While Yergin said the study’s base case projected the Brent price to go as high as $121 when China fully reopens from COVID-19 restrictions, the average price for the year came in at $90 per barrel. Again, that seems like a reasonable assessment given all the potential factors at play, and would reflect a high anticipated degree of volatility in the markets, a year in which Yergin added we could also see the Brent price drop as low as $70 per barrel at some point.
The average U.S. price for a gallon of regular gas at the pump will hit $5 again – If Brent really does go as high as $121, that will mean a corresponding jump in gasoline and diesel prices at the pump during 2023. Should the crude price spike during the late spring, when U.S. refiners must make the switch from cheaper winter blends to more costly summer blends right as summer driving season starts to ramp up, then drivers can expect another summer of pain like the one they enjoyed during 2022.
It will be fun to see how President Biden responds to such a circumstance, given the already-depleted state of the U.S. Strategic Petroleum Reserve. Well, not ‘fun’ exactly, but interesting.
America’s Shale industry will happily stay in its new-found sweet spot – After a decade of debt-driven spending as it mounted the largest oil and gas drilling boom in half a century, the U.S. shale industry settled into a pretty sweet spot during 2022. Despite rising costs, investor demands for lower drilling budgets and a daily assault from the Biden administration, shale oil and gas drillers took advantage of strong commodity prices to increase overall domestic crude production by 620,000 barrels per day.
The easy prediction here is for the industry – which was the best-performing business sector in the U.S. stock markets during 2022 – to continue to strive to remain in this sweet spot in 2023. That would mean another year of strong, but not record production increases, like the 500,000 bopd rise projected recently by Enverus. After all, why mess up a good thing?

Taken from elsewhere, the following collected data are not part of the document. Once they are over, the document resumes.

(** The binding of [key] in a dict, if any. *)
Fixpoint dict_find {V : Type} (d : list (string * V)) (key : string) : option V :=
  match d with
  | [] => None
  | (k, v) :: rest => if decide (k = key) then Some v else dict_find rest key
  end.

(** [bool(v)], as taken by [if result:]. *)
Definition truthy (v : jsonval) : bool :=
  match v with
  | JNull => false
  | JBool b => b
  | JInt z => negb (z =? 0)
  | JFloat (S754_zero _) => false
  | JFloat _ => true
  | JStr s => negb (bool_decide (s = ""))
  | JList l => negb (bool_decide (l = []))
  | JDict d => negb (bool_decide (d = []))
  end.

(** [v[key]] with a string key: only a dict can be indexed by a string. A
    missing key raises [KeyError]; indexing [None], a number, a str or a list
    with a str raises [TypeError]. *)
Definition subscript (v : jsonval) (key : string) : outcome jsonval :=
  match v with
  | JDict d =>
      match dict_find d key with
      | Some x => Return x
      | None => Raise KeyError
      end
  | _ => Raise TypeError
  end.

(** [for x in v]: the elements of a list, the characters of a str, the keys
    of a dict; anything else is not iterable. *)
Definition py_iter (v : jsonval) : outcome (list jsonval) :=
  match v with
  | JList l => Return l
  | JStr s => Return (map (fun c => JStr (String c EmptyString)) (list_ascii_of_string s))
  | JDict d => Return (map JStr (remove_dups (map fst d)))
  | _ => Raise TypeError
  end.

(** ** Floats: binary64 with round-to-nearest-even *)

Definition float_of_int (z : Z) : spec_float := binary_normalize 53 1024 z 0 false.

(** [a / b] on ints whose magnitude is below 2^53, which both convert
    exactly. *)
Definition int_truediv (a b : Z) : spec_float :=
  SFdiv 53 1024 (float_of_int a) (float_of_int b).

(** [x * n] for a float [x] and an int [n]. *)
Definition float_mul_int (x : spec_float) (n : Z) : spec_float :=
  SFmul 53 1024 x (float_of_int n).

(** The integer nearest to [m / d], ties going to the even one. *)
Definition round_half_even (m d : Z) : Z :=
  let q := m / d in
  match 2 * (m mod d) ?= d with
  | Lt => q
  | Gt => q + 1
  | Eq => if Z.even q then q else q + 1
  end.

(** [round(x)] for a float [x]: an int, or an exception on infinities and
    NaN. *)
Definition py_round (x : spec_float) : outcome Z :=
  match x with
  | S754_zero _ => Return 0
  | S754_infinity _ => Raise OverflowError
  | S754_nan => Raise ValueError
  | S754_finite s m e =>
      let n := if 0 <=? e then Z.pos m * 2 ^ e else round_half_even (Z.pos m) (2 ^ (- e)) in
      Return (if s then - n else n)
  end.

(** [x == n] for a float [x] and an int [n]: exact comparison of the two
    numbers. *)
Definition float_eq_int (x : spec_float) (n : Z) : bool :=
  match x with
  | S754_zero _ => n =? 0
  | S754_finite s m e =>
      let v := if s then Z.neg m else Z.pos m in
      if 0 <=? e then v * 2 ^ e =? n else v =? n * 2 ^ (- e)
  | _ => false
  end.

(** [v == n] for an int [n]: numbers compare by value ([True] is 1 and
    [False] is 0), everything else is different from an int. *)
Definition py_eq_int (v : jsonval) (n : Z) : bool :=
  match v with
  | JInt z => z =? n
  | JBool b => (if b then 1 else 0) =? n
  | JFloat f => float_eq_int f n
  | _ => false
  end.

(** [max(l, default=d)]. *)
Definition py_max (l : list Z) (default : Z) : Z :=
  match l with
  | [] => default
  | x :: rest => fold_left Z.max rest x
  end.

(** ** Dates and times *)

(** A [datetime]: its date as the proleptic Gregorian ordinal
    ([toordinal()], day 1 is 0001-01-01) and its time of day. *)
Record datetime : Set := {
  ordinal : Z;
  hour : Z;
  minute : Z;
  second : Z;
  microsecond : Z
}.

(** [d.date()]; two dates are equal exactly when their ordinals are. *)
Definition date (d : datetime) : Z := ordinal d.

(** The ordinal of 9999-12-31, the last date a [datetime] can hold. *)
Definition MAXORDINAL : Z := 3652059.

(** [d - timedelta(days=n)]: the time of day is kept; leaving the range of
    [datetime] raises [OverflowError]. *)
Definition sub_days (d : datetime) (n : Z) : outcome datetime :=
  let o := ordinal d - n in
  if (1 <=? o) && (o <=? MAXORDINAL) then
    Return {| ordinal := o; hour := hour d; minute := minute d;
              second := second d; microsecond := microsecond d |}
  else Raise OverflowError.

(** *** A parser for the timestamps of the feed

    [datetime.strptime] belongs to the Python library; the sensor is
    parametrised by it below.  [strptime_feed] is the library function on the
    zero-padded timestamps the feed carries, ["YYYY-MM-DD HH:MM Uhr"]; it
    rejects every other spelling and every other format. *)

Definition is_leap (y : Z) : bool :=
  (y mod 4 =? 0) && (negb (y mod 100 =? 0) || (y mod 400 =? 0)).

Definition days_before_year (y : Z) : Z :=
  let p := y - 1 in p * 365 + p / 4 - p / 100 + p / 400.
(** * A shallow embedding of the own-js/chan channel library

    The development follows the TypeScript sources:
    - [container.ts]: the ring buffer [Ring] and the waiter set [Actions];
    - [rw.ts]: the pools [Reader] / [Writer] and the rendezvous engine [RW],
      in the revision whose [tryRead] refills the buffer from a parked
      writer (the [tryRead] of the earlier revision is kept beside it);
    - [chan.ts]: the facade [Chan], the case objects and the async iterator;
    - [select.ts]: [selectChan] and its Fisher-Yates [shuffle].

    JavaScript objects live in a store keyed by object identity (a [nat]);
    closures are defunctionalised into the data they capture; [Math.random]
    is a supply of raw draws carried by the store. *)

From Stdlib Require Import ZArith.
From stdpp Require Import gmap strings list fin_maps.

Set Default Proof Using "Type".

(** ** JavaScript values carried by channels *)

Inductive jsval :=
  | VUndefined
  | VNull
  | VNum (n : Z)
  | VStr (s : string)
  | VError (msg : string).

#[global] Instance jsval_eq_dec : EqDecision jsval.
Proof. solve_decision. Defined.

(** [IteratorResult<T>]: [done] may be absent ([None]), as in the literal
    [{ value: w.invoke() }] of [RW.tryRead]. *)
Module IteratorResult.
Record t := mk { done : option bool; value : jsval }.
End IteratorResult.

(** [noResult] of container.ts. *)
Definition noResult : IteratorResult.t :=
  {| IteratorResult.done := Some true; IteratorResult.value := VUndefined |}.

(** Truthiness of an optional boolean property. *)
Definition truthy (b : option bool) : bool :=
  match b with Some true => true | _ => false end.

(** ** container.ts: [Ring] *)

Module Ring.

Record t := mk { arrs : list jsval; offset_ : nat; size_ : nat }.

(** [new Ring(new Array(n))]: every slot is a hole, read as [undefined]. *)
Definition create (n : nat) : t :=
  {| arrs := replicate n VUndefined; offset_ := 0; size_ := 0 |}.

Definition length (r : t) : nat := size_ r.
Definition capacity (r : t) : nat := List.length (arrs r).

(** [push(val)]: past the test the array is not full, so under [wf] its
    length is positive, the written index is below it and the assignment
    never extends the array. *)
Definition push (val : jsval) (r : t) : bool * t :=
  let size := size_ r in
  if size =? List.length (arrs r) then (false, r)
  else (true,
        {| arrs := <[(offset_ r + size) mod List.length (arrs r) := val]> (arrs r);
           offset_ := offset_ r;
           size_ := S (size_ r) |}).

(** [pop()], the overload returning an [IteratorResult] ([pop(true)]
    differs only in returning the bare value or [null]).  Under [wf] the
    nulled slot [offset_] is inside the array. *)
Definition pop (r : t) : IteratorResult.t * t :=
  let size := size_ r in
  if size =? 0 then (noResult, r)
  else
    let val := nth (offset_ r) (arrs r) VUndefined in
    let arrs' := <[offset_ r := VNull]> (arrs r) in
    let off := S (offset_ r) in
    let off' := if off =? List.length (arrs r) then 0 else off in
    ({| IteratorResult.done := Some false; IteratorResult.value := val |},
     {| arrs := arrs'; offset_ := off'; size_ := size_ r - 1 |}).

(** The class invariant established by the constructor. *)
Definition wf (r : t) : Prop :=
  size_ r ≤ List.length (arrs r) ∧
  (offset_ r < List.length (arrs r) ∨ (List.length (arrs r) = 0 ∧ offset_ r = 0)).

(** The buffered values, oldest first. *)
Definition contents (r : t) : list jsval :=
  map (λ k, nth ((offset_ r + k) mod List.length (arrs r)) (arrs r) VUndefined)
      (seq 0 (size_ r)).

End Ring.

(** ** container.ts: [Actions<T>] *)

Module Actions.
Section Actions.
Context {T : Type} `{Countable T}.

Record t := mk { actions : list T; keys : gmap T nat }.

Definition empty : t := {| actions := []; keys := ∅ |}.

Definition length (a : t) : nat := List.length (actions a).

(** [_pop()]: on an empty array the result is [undefined] ([None]) and no
    element changes. *)
Definition _pop (a : t) : option T * t :=
  (last (actions a), {| actions := removelast (actions a); keys := keys a |}).

Definition pop (a : t) : option T * t :=
  let '(val, a1) := _pop a in
  match val with
  | Some v => (val, {| actions := actions a1; keys := delete v (keys a1) |})
  | None => (val, a1)
  end.

(** [removeBy(i)]; "the caller needs to ensure that index i is valid".
    For an index past the end the source writes outside the array; the
    model returns [None] and leaves the set as [_pop] left it. *)
Definition removeBy (i : nat) (a : t) : option T * t :=
  let '(swap, a1) := _pop a in
  match swap with
  | None => (None, a1)
  | Some sw =>
      if i =? List.length (actions a1)
      then (Some sw, {| actions := actions a1; keys := delete sw (keys a1) |})
      else match actions a1 !! i with
           | Some val =>
               (Some val,
                {| actions := <[i := sw]> (actions a1);
                   keys := <[sw := i]> (delete val (keys a1)) |})
           | None => (None, a1)
           end
  end.

(** [remove(val)].  When the index is coherent, [i] is a position of the
    array and [swap] exists; otherwise the source would write outside the
    array, which the model leaves out. *)
Definition remove (val : T) (a : t) : t :=
  match keys a !! val with
  | None => a
  | Some i =>
      let '(swap, a1) := _pop a in
      let ks := delete val (keys a1) in
      if i =? List.length (actions a1)
      then {| actions := actions a1; keys := ks |}
      else match swap with
           | Some sw => {| actions := <[i := sw]> (actions a1); keys := <[sw := i]> ks |}
           | None => {| actions := actions a1; keys := ks |}
           end
  end.

Definition clear (a : t) : t := {| actions := []; keys := ∅ |}.

Definition push (val : T) (a : t) : t :=
  {| actions := actions a ++ [val];
     keys := <[val := List.length (actions a)]> (keys a) |}.

(** The index is the inverse of the array. *)
Definition coherent (a : t) : Prop :=
  ∀ i w, actions a !! i = Some w ↔ keys a !! w = Some i.

(** The invariant in the words of the specification. *)
Definition index_coherent (a : t) : Prop :=
  (∀ w, w ∈ actions a → ∃ i, keys a !! w = Some i ∧ actions a !! i = Some w) ∧
  (∀ w, w ∈ dom (keys a) ↔ w ∈ actions a).

End Actions.
Arguments t T {_ _}.
End Actions.

(** ** types.ts: result envelopes and options *)

Module ReadValue.
(** [closed: boolean | null] ([None] is [null]); an absent [reason] is
    [VUndefined]. *)
Record t := mk { closed : option bool; reason : jsval; ok : bool; value : jsval }.
End ReadValue.

Module WriteValue.
(** [ok] is kept optional because [_WriteCase.tryInvoke] compares it with
    [undefined]; [error?] is optional in the source. *)
Record t := mk { ok : option bool; error : option bool; reason : jsval }.
End WriteValue.
Lemma cut_mantissa_bounds (m : positive) :
  let k := Z.max 0 (Z.pos (digits2_pos m) - 53) in
  let q := Z.pos m / 2 ^ k in
  q * 2 ^ k <= Z.pos m < q * 2 ^ k + 2 ^ k
  /\ 0 < q < 2 ^ 53
  /\ (0 < k -> 2 ^ 52 * 2 ^ k <= q * 2 ^ k)
  /\ (k = 0 -> q = Z.pos m).
Proof.
  intros k q.
  pose proof (digits2_pos_bounds m) as [Hlo Hhi].
  set (d := Z.pos (digits2_pos m)) in *.
  assert (Hk : 0 <= k) by (unfold k; lia).
  assert (HA : 0 < 2 ^ k) by (apply Z.pow_pos_nonneg; lia).
  assert (Hdiv : q * 2 ^ k <= Z.pos m < q * 2 ^ k + 2 ^ k).
  { unfold q. pose proof (Z.div_mod (Z.pos m) (2 ^ k) ltac:(lia)) as Hdm.
    pose proof (Z.mod_pos_bound (Z.pos m) (2 ^ k) HA) as Hmod.
    rewrite (Z.mul_comm (Z.pos m / 2 ^ k)). lia. }
  split; [exact Hdiv|].
  destruct (Z.eq_dec k 0) as [Hk0|Hk0].
  - assert (Hq : q = Z.pos m) by (unfold q; rewrite Hk0; apply Z.div_1_r).
    assert (Hd : d <= 53) by (unfold k in Hk0; lia).
    assert (Hm : Z.pos m < 2 ^ 53).
    { apply Z.lt_le_trans with (2 ^ d); [exact Hhi|].
      apply Z.pow_le_mono_r; lia. }
    rewrite Hq. repeat split; try lia.
  - assert (Hd : d = k + 53) by (unfold k in *; lia).
    assert (Hhi' : Z.pos m < 2 ^ 53 * 2 ^ k).
    { rewrite <- Z.pow_add_r by lia. rewrite Z.add_comm, <- Hd. exact Hhi. }
    assert (Hlo' : 2 ^ 52 * 2 ^ k <= Z.pos m).
    { rewrite <- Z.pow_add_r by lia.
      replace (52 + k) with (d - 1) by lia. exact Hlo. }
    assert (Hq1 : q < 2 ^ 53).
    { unfold q. apply Z.div_lt_upper_bound; [exact HA|]. lia. }
    assert (Hq2 : 2 ^ 52 <= q).
    { unfold q. apply Z.div_le_lower_bound; [exact HA|]. lia. }
    repeat split; try lia.
    intros _. apply Z.mul_le_mono_nonneg_r; lia.
Qed.

Lemma round_nearest_even_step (q : Z) (l : location) :
  round_nearest_even q l = q \/ round_nearest_even q l = q + 1.
Proof.
  destruct l as [|[ | | ]]; cbn [round_nearest_even]; auto.
  destruct (Z.even q); auto.
Qed.

(** Rounding the mantissa [m] at the exponent [e]: the result is the
    number [m * 2^e] to within one part in [2^52], or an infinity when
    that is [2^972] or more. *)
Lemma binary_round_aux_close (m : positive) (e : Z) :
  -1074 <= e ->
  let r := binary_round_aux prec emax false (Z.pos m) e loc_Exact in
  let x := Z.pos m * 2 ^ (e + 1074) in
  exists v : Z,
    (2 ^ 52 - 1) * x <= 2 ^ 52 * v <= (2 ^ 52 + 1) * x
    /\ ((r = S754_infinity false /\ 2 ^ 2046 <= v)
        \/ (SF_finite r = true /\ SF_positive r = true /\ SF_rank r = v)).
Proof.
  intros He r x. unfold r, binary_round_aux.
  destruct (shr_fexp_quotient m e loc_Exact He) as (Hq & He' & Hsame).
  destruct (cut_mantissa_bounds m) as (Hdiv & Hqb & Hnorm & Hq0).
  cbv zeta in Hq, He', Hsame, Hdiv, Hqb, Hnorm, Hq0.
  set (k := Z.max 0 (Z.pos (digits2_pos m) - 53)) in *.
  destruct (shr_fexp prec emax (Z.pos m) e loc_Exact) as [mrs' e'].
  cbn [fst snd] in Hq, He', Hsame.
  set (q := Z.pos m / 2 ^ k) in *.
  set (q' := round_nearest_even (shr_m mrs') (loc_of_shr_record mrs')).
  assert (Hk : 0 <= k) by (unfold k; lia).
  assert (HA : 0 < 2 ^ k) by (apply Z.pow_pos_nonneg; lia).
  assert (Hq' : (q' = q /\ q' * 2 ^ k = q * 2 ^ k)
                \/ (0 < k /\ q' = q + 1 /\ q' * 2 ^ k = q * 2 ^ k + 2 ^ k)).
  { destruct (Z.eq_dec k 0) as [Hk0|Hk0].
    - left. unfold q'. rewrite (Hsame Hk0). cbn. rewrite (Hq0 Hk0).
      split; reflexivity.
    - destruct (round_nearest_even_step (shr_m mrs') (loc_of_shr_record mrs'))
        as [H|H]; fold q' in H; rewrite Hq in H.
      + left. rewrite H. split; reflexivity.
      + right. rewrite H. repeat split; lia. }
  assert (Hq'pos : 0 < q' <= 2 ^ 53) by lia.
  destruct q' as [|q'p|q'p] eqn:Eq'; try lia.
  assert (He1 : -1074 <= e') by lia.
  destruct (shr_fexp_quotient q'p e' loc_Exact He1) as (Hq2 & He2 & _).
  destruct (cut_mantissa_bounds q'p) as (Hdiv2 & Hqb2 & Hnorm2 & Hq20).
  cbv zeta in Hq2, He2, Hdiv2, Hqb2, Hnorm2, Hq20.
  set (k2 := Z.max 0 (Z.pos (digits2_pos q'p) - 53)) in *.
  destruct (shr_fexp prec emax (Z.pos q'p) e' loc_Exact) as [mrs'' e''].
  cbn [fst snd] in Hq2, He2.
  set (q2 := Z.pos q'p / 2 ^ k2) in *.
  assert (Hk2 : 0 <= k2) by (unfold k2; lia).
  assert (Hexact : q2 * 2 ^ k2 = Z.pos q'p).
  { destruct (Z.eq_dec k2 0) as [Hk20|Hk20].
    - rewrite (Hq20 Hk20), Hk20. cbn. lia.
    - assert (Hbig : 2 ^ 53 <= Z.pos q'p).
      { pose proof (digits2_pos_bounds q'p) as [Hlo2 _].
        apply Z.le_trans with (2 ^ (Z.pos (digits2_pos q'p) - 1));
          [|exact Hlo2].
        apply Z.pow_le_mono_r; unfold k2 in *; lia. }
      assert (Hp : Z.pos q'p = 2 ^ 53) by lia.
      unfold q2, k2. injection Hp as Hp. rewrite Hp. reflexivity. }
  rewrite Hq2.
  assert (Hq2pos : 0 < q2) by lia.
  destruct q2 as [|q2p|q2p] eqn:Eq2; try lia.
  assert (Hrank : Z.pos q2p * 2 ^ (e'' + 1074)
                  = Z.pos q'p * 2 ^ k * 2 ^ (e + 1074)).
  { rewrite He2, He', <- Hexact.
    replace (e + k + k2 + 1074) with (k2 + (k + (e + 1074))) by lia.
    rewrite !Z.pow_add_r by lia. lia. }
  assert (HP : 0 < 2 ^ (e + 1074)) by (apply Z.pow_pos_nonneg; lia).
  assert (Hgoal : (2 ^ 52 - 1) * Z.pos m <= 2 ^ 52 * (Z.pos q'p * 2 ^ k)
                  <= (2 ^ 52 + 1) * Z.pos m).
  { destruct Hq' as [[_ Hv]|(Hkpos & _ & Hv)]; rewrite Hv.
    - destruct (Z.eq_dec k 0) as [Hk0|Hk0].
      + rewrite (Hq0 Hk0), Hk0. cbn. lia.
      + specialize (Hnorm ltac:(lia)). lia.
    - specialize (Hnorm Hkpos). lia. }
  exists (Z.pos q2p * 2 ^ (e'' + 1074)). split.
  - rewrite Hrank. unfold x. set (P := 2 ^ (e + 1074)) in *.
    rewrite !Z.mul_assoc. split; apply Z.mul_le_mono_nonneg_r; lia.
  - destruct (e'' <=? emax - prec) eqn:Ee.
    + right. cbn [SF_finite SF_positive SF_rank cond_Zopp negb].
      repeat split.
    + left. split; [reflexivity|].
      apply Z.leb_gt in Ee. change (emax - prec) with 971 in Ee.
      apply Z.le_trans with (1 * 2 ^ (e'' + 1074)).
      * rewrite Z.mul_1_l. apply Z.pow_le_mono_r; lia.
      * apply Z.mul_le_mono_nonneg_r; [apply Z.pow_nonneg|]; lia.
Qed.
(** * API-Stress-Lab: the load-generation engine of [load_test.py]

    A shallow embedding of [percentile], [worker] and [run_load_test] and the
    properties of the engine's specification.

    Numbers.  Python's [float] is idealised as an exact rational [Q]: latencies,
    clock readings and percentile ranks are finite numbers and arithmetic does
    not round.  Python's [int] is [Z]; lengths and counters that start at zero
    and only grow are [nat].  Where a property depends on what [int()] does
    with an infinite or NaN float, [percentile] is embedded a second time, on
    binary64 floats ([percentile64]).

    Concurrency.  The program runs on one asyncio event loop, so a coroutine is
    only interleaved with the others where it awaits.  A run is therefore a
    sequence of atomic steps, each the code between two awaits of one worker,
    chosen by the environment (event loop, network, clocks). *)

From Stdlib Require Import QArith Qround Qminmax Lqa ZArith List Lia Sorted Permutation.
From stdpp Require Import base option list strings pretty gmap.
From Stdlib Require Import PrimFloat SpecFloat FloatOps.
From Stdlib Require Uint63.
Import ListNotations.

Local Open Scope Z_scope.

(** ** Python values and built-ins *)

(** The result of an expression that may raise. *)
Inductive pyresult (A : Type) : Type :=
| Ok (v : A)
| IndexError.
Arguments Ok {A} v.
Arguments IndexError {A}.

Definition bind {A B : Type} (r : pyresult A) (k : A -> pyresult B) : pyresult B :=
  match r with
  | Ok v => k v
  | IndexError => IndexError
  end.

Notation "'let*' x ':=' r 'in' k" := (bind r (fun x => k))
  (at level 10, x name, r at level 100, k at level 200).

(** [returns r v]: the call returned normally a number equal to [v]. *)
Definition returns (r : pyresult Q) (v : Q) : Prop :=
  match r with
  | Ok x => Qeq x v
  | IndexError => False
  end.

(** [int(x)] on a float: truncation towards zero. *)
Definition py_int (x : Q) : Z := Z.quot (Qnum x) (Zpos (Qden x)).

(** [l[i]]: a negative index counts from the end, anything outside
    [-len(l) .. len(l)-1] raises IndexError. *)
Definition py_getitem {A : Type} (l : list A) (i : Z) : pyresult A :=
  let n := Z.of_nat (length l) in
  let j := if i <? 0 then i + n else i in
  if (j <? 0) || (n <=? j) then IndexError
  else match nth_error l (Z.to_nat j) with
       | Some v => Ok v
       | None => IndexError
       end.

(** [sorted(l)] on floats: a stable ascending sort. *)
Fixpoint insert_sorted (x : Q) (l : list Q) : list Q :=
  match l with
  | [] => [x]
  | y :: l' => if Qle_bool x y then x :: y :: l' else y :: insert_sorted x l'
  end.

Fixpoint sorted (l : list Q) : list Q :=
  match l with
  | [] => []
  | x :: l' => insert_sorted x (sorted l')
  end.

(** ** [percentile] (load_test.py, lines 10-21) *)

Definition percentile (latencies : list Q) (p : Q) : pyresult Q :=
  match latencies with
  | [] => Ok 0%Q
  | _ :: _ =>
      let latencies_sorted := sorted latencies in
      let n := Z.of_nat (length latencies_sorted) in
      let k := (inject_Z (n - 1) * (p / 100))%Q in
      let f := py_int k in
      let c := Z.min (f + 1) (n - 1) in
      if f =? c then py_getitem latencies_sorted f
      else
        let* lo := py_getitem latencies_sorted f in
        let* hi := py_getitem latencies_sorted c in
        Ok (lo * (inject_Z c - k) + hi * (k - inject_Z f))%Q
  end.

(** The percentile as the specification words it: floor of the rank and
    the order statistics of the ascending list. *)
Definition percentile_spec (latencies : list Q) (p : Q) : Q :=
  let srt := sorted latencies in
  let n := Z.of_nat (length latencies) in
  if n =? 0 then 0%Q
  else
    let k := (inject_Z (n - 1) * (p / 100))%Q in
    let f := Qfloor k in
    let c := Z.min (f + 1) (n - 1) in
    if f =? c then nth (Z.to_nat f) srt 0%Q
    else (nth (Z.to_nat f) srt 0%Q * (inject_Z c - k)
          + nth (Z.to_nat c) srt 0%Q * (k - inject_Z f))%Q.

(** [round(x, 2)]: nearest multiple of 1/100, a tie goes to the even one. *)
Definition round_half_even (x : Q) : Z :=
  let f := Qfloor x in
  match Qcompare (x - inject_Z f) (1 # 2) with
  | Lt => f
  | Gt => f + 1
  | Eq => if Z.even f then f else f + 1
  end.
(** * Verification of tools/extract_video_vae_latents.py

    A shallow embedding of the latent-extraction tool: the frame sampler
    [load_video_and_transform], the transform builder [get_transform], the
    dataset methods, the rank partition made by the distributed sampler,
    the persistence task [save_tensor] and the driver loop of [main].

    Conventions.
    - Python [int] is [Z]; [//] on a positive divisor is [Z.div].
    - A Python call either returns or raises: [result].
    - Python [float] and torch [float32] arithmetic is the exact rational
      operation followed by a rounding operator, see [faithful] and
      [monotone_rounding]; the same arithmetic is also run bit for bit in
      binary64 and binary32 on concrete values.
    - cv2, torch and torchvision are library code: [VideoCapture],
      [cvtColor], [stack], [Resize], [CenterCrop], [Normalize],
      [DistributedSampler] and the thread pool follow the libraries'
      documented behaviour. *)

From stdpp Require Import base list gmap strings sorting.
From Stdlib Require Import ZArith QArith Qround Qabs Lia Lqa Permutation.
From Stdlib Require Import Floats.SpecFloat.

Local Open Scope Z_scope.

(** ** Python values and control flow *)

(** The exception classes the tool can meet; all derive from [Exception]. *)
Inductive exn : Type :=
  | IndexError
  | TypeError
  | ZeroDivisionError
  | RuntimeError
  | ValueError
  | OSError
  | CvError
  | KeyError.

(** Outcome of a Python call. *)
Inductive result (A : Type) : Type :=
  | Ret (a : A)
  | Raise (e : exn).
Arguments Ret {A} a.
Arguments Raise {A} e.

Definition bind {A B} (r : result A) (k : A → result B) : result B :=
  match r with
  | Ret a => k a
  | Raise e => Raise e
  end.

Notation "'let!' x ':=' r 'in' k" := (bind r (fun x => k))
  (at level 10, x name, r at level 100, k at level 200).

(** Code that also changes a state [S]: the state survives a raise, so an
    [except] clause sees what the [try] body did. *)
Definition ST (S A : Type) : Type := S → result A * S.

Saudi Arabia’s membership application will be approved by BRICS – At its 2023 Summit to be chaired by South Africa, the BRICS Alliance (Brazil, Russia, India, China and South Africa) will approve an application for membership from Saudi Arabia. Of all the possible energy-related events that could take place during 2023, this one would probably be the most consequential.
This move would make BRICS arguably the world’s most powerful economic and trade alliance, surpassing the G7. By adding Saudi Arabia, BRICS’s membership would include the world’s 2nd and 3rd-biggest economies (China and India, which surpassed Germany’s during 2022), South America’s largest economy (Brazil), Africa’s largest economy (South Africa) and the world’s 2nd and 3rd-biggest producers of oil (Saudi Arabia and Russia). The addition of Saudi Arabia to this already-powerful alliance would have profound geo-political ramifications in the global energy picture, which could even include an end of the era of the so-called “petro-dollar,” the long-term situation in which the U.S. dollar has served as the global currency for trades in oil and natural gas.
Bottom line: 2023 promises to become perhaps the most consequential year in the world of energy in modern times. Better buckle up for a wild ride.